The next time you drive down Bradford Street in Gainesville, or take a stroll around the square, look down.
You could very well be traveling the same ground as some of the nation’s top men.
Of the 43 men to serve in the nation’s highest office, nine have paid a visit to Hall County.
The Northeast Georgia History Center at Brenau University opened an exhibit Thursday honoring the presidents who have come to the area.
"Amongst the People — The Chief Executive Visits Northeast Georgia" will be on display until the first of June.
Jeff Pierce, researcher and designer of the exhibit, worked with curators at the White House to ensure everything from the color on the walls to the height of the curtains would be an accurate representation of the East Room, the historic banquet room in the White House. The entrance to the exhibit was made to look like Cross Hall, presidential portraits hang on its walls as they do in the White House.
Visitors to the center can browse presidential memorabilia and learn about the circumstances that brought the nation’s leaders to the area.

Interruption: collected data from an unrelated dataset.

(** X12. The [/tts] entry point never touches the status records nor the
    trace: a failure of the synthesiser comes out to the caller and is not
    recorded in the errors of the job. For an identifier that is not
    registered it answers 404 and changes nothing. For a registered job
    with a plain identifier: when it succeeds, [summary.mp3] holds the
    audio that the provider answered, and what is stored as the summary
    audio of the job, and answered, is the path of that file below the
    results directory of the settings, as [str] prints it; when it raises,
    the stored summary audio is untouched, and so is every file but
    [summary.mp3] of the job. *)
Theorem generate_summary_audio_outcomes request w w' r :
  run (main.generate_summary_audio E request) w = (w', r) ->
  _jobs w' = _jobs w /\ trace w' = trace w /\
  (_jobs w !! tts_job_id request = None ->
   r = Raise (HTTPException 404 "Job not found") /\ w' = w) /\
  (plain_name (tts_job_id request) = true ->
   match r with
   | Ok response =>
       let audio_path :=
         str_path (settings E) (mkPath (tts_job_id request) "summary.mp3") in
       registered (tts_job_id request) w /\
       response = mkTTSResponse (tts_job_id request) audio_path /\
       _summary_audio w' = <[tts_job_id request := audio_path]> (_summary_audio w) /\
       exists audio,
         provided E request audio /\
         file_of (tts_job_id request) "summary.mp3" w' = Some (Binary audio)
   | Raise e =>
       _summary_audio w' = _summary_audio w /\
       forall j n, j ≠ tts_job_id request \/ n ≠ "summary.mp3" ->
         file_of j n w' = file_of j n w
   end).
Proof.
  unfold main.generate_summary_audio, main.or_404, pipeline.ensure_job, pipeline.get.
  rewrite run_bind, run_try_except, run_lookup_job.
  destruct (_jobs w !! tts_job_id request) as [st|] eqn:Hj.
  - cbn iota beta. rewrite run_bind.
    destruct (run (tts.synthesize_tts E request) w) as [w1 [path|e]] eqn:Hsyn;
      pose proof (synthesize_tts_cases E request w w1 _ Hsyn) as Hcases.
    + destruct Hcases as (-> & audio & Hprovided & ->). rewrite run_bind.
      intros [= <- <-]. split; [done|]. split; [done|]. split; [done|].
      intros _. cbn zeta.
      split; [by exists st|]. split; [done|]. split; [done|].
      exists audio. split; [done | apply file_of_written].
    + destruct Hcases as [audio Hbroken].
      destruct (broken_save_files _ _ _ _ _ Hbroken) as (Hothers & _ & Hdisk).
      intros [= <- <-]. rewrite Hdisk.
      split; [done|]. split; [done|]. split; [done|].
      intros _. split; [done|].
      intros j n Hne. rewrite <- (Hothers j n Hne). by rewrite <- Hdisk.
  - intros [= <- <-]. split; [done|]. split; [done|]. split; [done|].
    intros _. by split.
Qed.
End SummaryAudio.

Lemma generate_summary_audio_outcomes_witness :
  let request := mkTTSRequest "job1" "An overview." None in
  exists w',
    run (main.generate_summary_audio env_dev request) (uploaded env_dev)
      = (w', Ok (mkTTSResponse "job1" "storage/results/job1/summary.mp3")) /\
    _jobs w' = _jobs (uploaded env_dev) /\
    _summary_audio w' !! "job1" = Some "storage/results/job1/summary.mp3".
Proof.
  intros request. eexists. split; [reflexivity|].
  destruct (generate_summary_audio_outcomes env_dev request (uploaded env_dev)
              _ _ eq_refl) as (Hjobs & _ & _ & Hr).
  split; [exact Hjobs|].
  destruct (Hr eq_refl) as (_ & _ & Haudio & _).
  rewrite Haudio. apply lookup_insert_eq.
Defined.
(** Two URLs of the report with identifier 1, and a record stored for it. *)
Definition url_a : str := py "https://www.erowid.org/experiences/exp.php?ID=1".
Definition url_b : str := py "http://www.erowid.org/experiences/exp.php?ID=1".
Definition stored_item : dose_record :=
  {| substance := py "LSD"; dose := py "100 ug"; method := py "oral" |}.
Definition resumed_state : run_state :=
  {| progress_of := [(url_a, DONE)];
     files_of := [(py "1", Report url_a [stored_item])] |}.

(** *** What a match is

    [Matches r w s g g']: the pattern [r] matches the text [w] when [s]
    follows it, and takes the captured groups from [g] to [g']. *)
Inductive Matches : regex -> str -> str -> groups -> groups -> Prop :=
| M_Eps s g : Matches Eps [] s g g
| M_Chr p c s g : p c = true -> Matches (Chr p) [c] s g g
| M_Cat r1 r2 w1 w2 s g g' g'' :
    Matches r1 w1 (w2 ++ s) g g' -> Matches r2 w2 s g' g'' ->
    Matches (Cat r1 r2) (w1 ++ w2) s g g''
| M_AltL r1 r2 w s g g' : Matches r1 w s g g' -> Matches (Alt r1 r2) w s g g'
| M_AltR r1 r2 w s g g' : Matches r2 w s g g' -> Matches (Alt r1 r2) w s g g'
| M_OptSome r w s g g' : Matches r w s g g' -> Matches (Opt r) w s g g'
| M_OptNone r s g : Matches (Opt r) [] s g g
| M_Star lazy p w s g : forallb p w = true -> Matches (Star lazy p) w s g g
| M_Group i r w s g g' :
    Matches r w s g g' -> Matches (Group i r) w s g (set_group i w g')
| M_EndS s g : s = [] \/ s = [10%N] -> Matches EndS [] s g g.

(** A token spells a word of a pattern, letter by letter, under
    [re.IGNORECASE]. *)
Definition ci_word (w tok : str) : Prop :=
  Forall2 (fun p c => ci_lit p c = true) w tok.

(** The unit words of the dose pattern, with both forms of the
    optional plural. *)
Definition UNIT_WORDS : list str :=
  [ py "mg"; py "g"; py "ug"; 181%N :: py "g"; py "ml";
    py "drop"; py "drops"; py "capsule"; py "capsules" ].

(** digits[.digits] *)
Definition numeral (w : str) : Prop :=
  exists i f,
    i <> [] /\ forallb isdecimal i = true /\ forallb isdecimal f = true /\
    (w = i \/ (f <> [] /\ w = i ++ [46%N] ++ f)).
(** The inner loop, seen from the levels: the nodes it adds hang one step
    below [v], they all enter the fringe, and in the end every neighbour
    of [v] is a key. *)
Lemma scan_nbrs_levels r v ws seen other fringe n :
  tree_inv G r seen → is_Some (seen !! v) →
  (∀ w, w ∈ ws → has_edge G v w) →
  (∀ l, chain seen v l → length l ≤ S n) → depth_inv seen (S n) →
  match scan_nbrs v ws seen other fringe with
  | Found seen' w => depth_inv seen' (S n)
  | Continue seen' fringe' =>
      depth_inv seen' (S n) ∧
      (∀ x, is_Some (seen !! x) → is_Some (seen' !! x)) ∧
      (∀ x, is_Some (seen' !! x) → is_Some (seen !! x) ∨ x ∈ fringe') ∧
      (∀ w, w ∈ ws → is_Some (seen' !! w)) ∧
      (∀ x l, is_Some (seen !! x) → chain seen' x l → chain seen x l) ∧
      (∀ x, x ∈ fringe → x ∈ fringe')
  end.
Proof.
  revert seen fringe.
  induction ws as [|w ws IH]; intros seen fringe Hinv Hv Hws Hshallow Hdepth;
    simpl.
  { split_and!; [done|done|auto|by intros ? ?%elem_of_nil|done..]. }
  assert (has_edge G v w) as Hvw by (apply Hws; left).
  assert (∀ w', w' ∈ ws → has_edge G v w') as Hws' by (intros; apply Hws; by right).
  destruct (seen !! w) as [o|] eqn:Hw.
  - destruct (other !! w); [done|].
    specialize (IH seen fringe Hinv Hv Hws' Hshallow Hdepth).
    destruct (scan_nbrs v ws seen other fringe) as [|seen' fringe']; [done|].
    destruct IH as (? & Hmono & ? & Hin & ? & ?).
    split_and!; [done..| |done|done].
    intros w' [->|?]%elem_of_cons; [|by apply Hin]. apply Hmono. eauto.
  - assert (depth_inv (<[w:=Some v]> seen) (S n)) as Hdepth'
      by by eapply depth_inv_insert.
    destruct (other !! w); [done|].
    assert (tree_inv G r (<[w:=Some v]> seen)) as Hinv'
      by by apply tree_inv_insert.
    specialize (IH (<[w:=Some v]> seen) (fringe ++ [w]) Hinv').
    lapply IH; [clear IH; intros IH|].
    2:{ apply lookup_insert_is_Some'. by right. }
    specialize (IH Hws'). lapply IH; [clear IH; intros IH|].
    2:{ intros l Hc. apply Hshallow. by eapply chain_insert_old. }
    specialize (IH Hdepth').
    destruct (scan_nbrs v ws _ other _) as [|seen' fringe']; [done|].
    destruct IH as (? & Hmono & Hnew & Hin & Hold & Hfr). split_and!.
    + done.
    + intros x Hx. apply Hmono, lookup_insert_is_Some'. by right.
    + intros x Hx. destruct (Hnew x Hx) as [Hx'|?]; [|by right].
      apply lookup_insert_is_Some in Hx' as [<- | [_ ?] ]; [|by left].
      right. apply Hfr, elem_of_app. right. left.
    + intros w' [->|?]%elem_of_cons; [|by apply Hin].
      apply Hmono. by rewrite lookup_insert_eq.
    + intros x l Hx Hc. eapply chain_insert_old; [done..|].
      apply Hold; [|done]. apply lookup_insert_is_Some'. by right.
    + intros x Hx. apply Hfr, elem_of_app. by left.
Qed.
(** The outer loop: after a level every neighbour of its nodes is a key. *)
Lemma scan_level_levels r level seen other fringe n :
  tree_inv G r seen → disjoint_keys seen other →
  (∀ x, x ∈ level → is_Some (seen !! x)) →
  (∀ x, x ∈ fringe → is_Some (seen !! x)) →
  (∀ x l, x ∈ level → chain seen x l → length l ≤ S n) →
  depth_inv seen (S n) →
  match scan_level (g_adj G) level seen other fringe with
  | Return (Found seen' w) => depth_inv seen' (S n)
  | Return (Continue seen' fringe') =>
      depth_inv seen' (S n) ∧
      (∀ x, is_Some (seen' !! x) → is_Some (seen !! x) ∨ x ∈ fringe') ∧
      (∀ v y, v ∈ level → has_edge G v y → is_Some (seen' !! y)) ∧
      (∀ x, x ∈ fringe → x ∈ fringe')
  | _ => True
  end.
Proof.
  revert seen fringe.
  induction level as [|v level IH];
    intros seen fringe Hinv Hdisj Hlev Hfr Hshallow Hdepth; simpl.
  { split_and!; [done|auto|by intros ?? ?%elem_of_nil|done]. }
  assert (is_Some (seen !! v)) as Hv by (apply Hlev; left).
  destruct (dict_get v (g_adj G)) as [nbrs|] eqn:Hnbrs; [|done].
  assert (∀ w, w ∈ keys nbrs → has_edge G v w) as Hedges.
  { intros w Hw. apply has_edge_spec. eauto. }
  pose proof (scan_nbrs_spec G HG r v (keys nbrs) seen other fringe
                Hinv Hdisj Hv Hedges Hfr) as Hspec.
  pose proof (scan_nbrs_levels r v (keys nbrs) seen other fringe n
                Hinv Hv Hedges) as Hlevels.
  lapply Hlevels; [clear Hlevels; intros Hlevels|].
  2:{ intros l. apply Hshallow. left. }
  specialize (Hlevels Hdepth).
  destruct (scan_nbrs v (keys nbrs) seen other fringe) as [seen1 w|seen1 fringe1];
    [done|].
  destruct Hspec as (Hinv1 & Hdisj1 & Hmono1 & Hfr1 & _).
  destruct Hlevels as (Hdepth1 & _ & Hnew1 & Hin1 & Hold1 & Hsub1).
  specialize (IH seen1 fringe1 Hinv1 Hdisj1).
  lapply IH; [clear IH; intros IH|].
  2:{ intros x Hx. apply Hmono1, Hlev. by right. }
  specialize (IH Hfr1). lapply IH; [clear IH; intros IH|].
  2:{ intros x l Hx Hc. apply (Hshallow x); [by right|].
      apply Hold1; [|done]. apply Hlev. by right. }
  specialize (IH Hdepth1).
  pose proof (scan_level_spec G HG r level seen1 other fringe1 Hinv1 Hdisj1)
    as Hspec2.
  lapply Hspec2; [clear Hspec2; intros Hspec2|].
  2:{ intros x Hx. apply Hmono1, Hlev. by right. }
  specialize (Hspec2 Hfr1).
  destruct (scan_level (g_adj G) level seen1 other fringe1)
    as [[seen' w|seen' fringe']| |]; [done| |done..].
  destruct IH as (Hdepth' & Hnew' & Hclosed' & Hsub').
  destruct Hspec2 as (_ & _ & Hmono' & _).
  split_and!.
  - done.
  - intros x Hx. destruct (Hnew' x Hx) as [Hx1|?]; [|by right].
    destruct (Hnew1 x Hx1) as [?|?]; [by left|]. right. by apply Hsub'.
  - intros v' y [->|Hv']%elem_of_cons Hy; [|by eapply Hclosed'].
    apply Hmono', Hin1. apply has_edge_spec in Hy as (nbrs' & ? & ?).
    by simplify_eq.
  - intros x Hx. by apply Hsub', Hsub1.
Qed.
(** Three clusters: the boot cluster, a cluster of A and a cluster of B. *)
Definition three_cluster_image : bytes :=
  boot_cluster_image ++ replicate 4096 x41 ++ replicate 4096 x42.

(** A sparse run of one cluster, then the clusters 1 and 2. *)
Definition sparse_then_two_clusters : list DataRun :=
  [{| start_cluster := 0; run_length := 1; sparse := true |};
   {| start_cluster := 1; run_length := 2; sparse := false |}].

(** $LogFile payloads for the fallback scan: one candidate at offset 0
    whose parent reference has entry number 2^36, and one whose first
    acceptable candidate sits at offset 8. *)
Definition scan_payload_parent_2_36 : bytes :=
  pack_u 8 (2 ^ 36) ++ zeros 56 ++ [x01; x01] ++ utf16 "A" ++ zeros 4.

Definition scan_payload_ok : bytes :=
  zeros 8 ++ pack_u 8 5 ++ zeros 56 ++ [x05; x01] ++ utf16 "a.txt" ++ zeros 6.

(** $UsnJrnl streams: a version-2 record of 60 bytes with an empty name, one
    of 64 bytes with a two-letter name, two short records back to back, a
    journal where every record length is a multiple of 8, and a run of
    [0xFF] bytes. *)
Definition usn_record_60 : bytes :=
  pack_u 4 60 ++ pack_u 2 2 ++ pack_u 2 0 ++ zeros 52.

Definition usn_record_64 (name : string) : bytes :=
  pack_u 4 64 ++ pack_u 2 2 ++ pack_u 2 0 ++ zeros 48
  ++ pack_u 2 4 ++ pack_u 2 60 ++ utf16 name.

Definition two_short_records : bytes := usn_record_60 ++ usn_record_60.

Definition aligned_journal : bytes :=
  zeros 16 ++ usn_record_64 "ab" ++ blit "garbage!" ++ usn_record_64 "cd"
  ++ zeros 8.

Definition all_ff (n : nat) : bytes := replicate n xff.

"People have been fascinated to know that there have been nine presidents here," Pierce said. "It’s almost a quarter of all of them, and it’s really because of the railroad. All of them were here because of the railroad, and the first two were here because of the federal road that came through Hall County."
Andrew Jackson passed through the county in 1818, the same year it was founded. James Monroe and Gen. Edmund P. Gaines passed through the new county the next year. The city of Gainesville, which formed four years later, was named after the general.
"Gen. Gaines was here, and he had no idea that there would be a town here named for him," Pierce said.
Pierce began research for the exhibit two years ago. He began the project by learning about Woodrow Wilson, whose daughters were born in Gainesville.
While Wilson’s ties may be the strongest to the area, several other presidents also made a lasting impression on the city of Gainesville.
President Franklin D. Roosevelt paid two visits to the city in 1937 and 1939, after a tornado ravaged downtown Gainesville and killed more than 200 people.
A minute and a half long video of Roosevelt’s speech is a highlight of the exhibit.
"One of the neatest things we found is the video of Roosevelt’s speech," Pierce said. "Nobody has seen that in 75 years."
The clip was located in a film warehouse in Massachusetts.
Another video shows the speech given by Lyndon B. Johnson, who visited the city in 1964.
Pierce’s father, a police officer, escorted the president from his car to the podium. A photo of his father and the president in action is on display.
"He said he was impressed Johnson wasn’t as big as he thought he was," Pierce said laughing as he looked at the picture.
Gainesville resident Frances Miller, 98, attended the opening as a guest of honor. She remembers Johnson’s visit in detail.
Miller said she and Johnson were distantly related; both families hailed from Oglethorpe County in Georgia. Johnson invited Miller and her family to sit on stage with him while he spoke.
She said she showed the president a photo of her father and he laughed, telling her he had the "Johnson ears."
"After they left here, he wrote us a letter by hand," Miller said. "Lyndon Johnson wrote us the sweetest letter, and I still have that letter. He was just plain folk, just like we are."
The center, located at 322 Academy St. in Gainesville, is open 10 a.m. to 4 p.m. Tuesdays through Saturdays.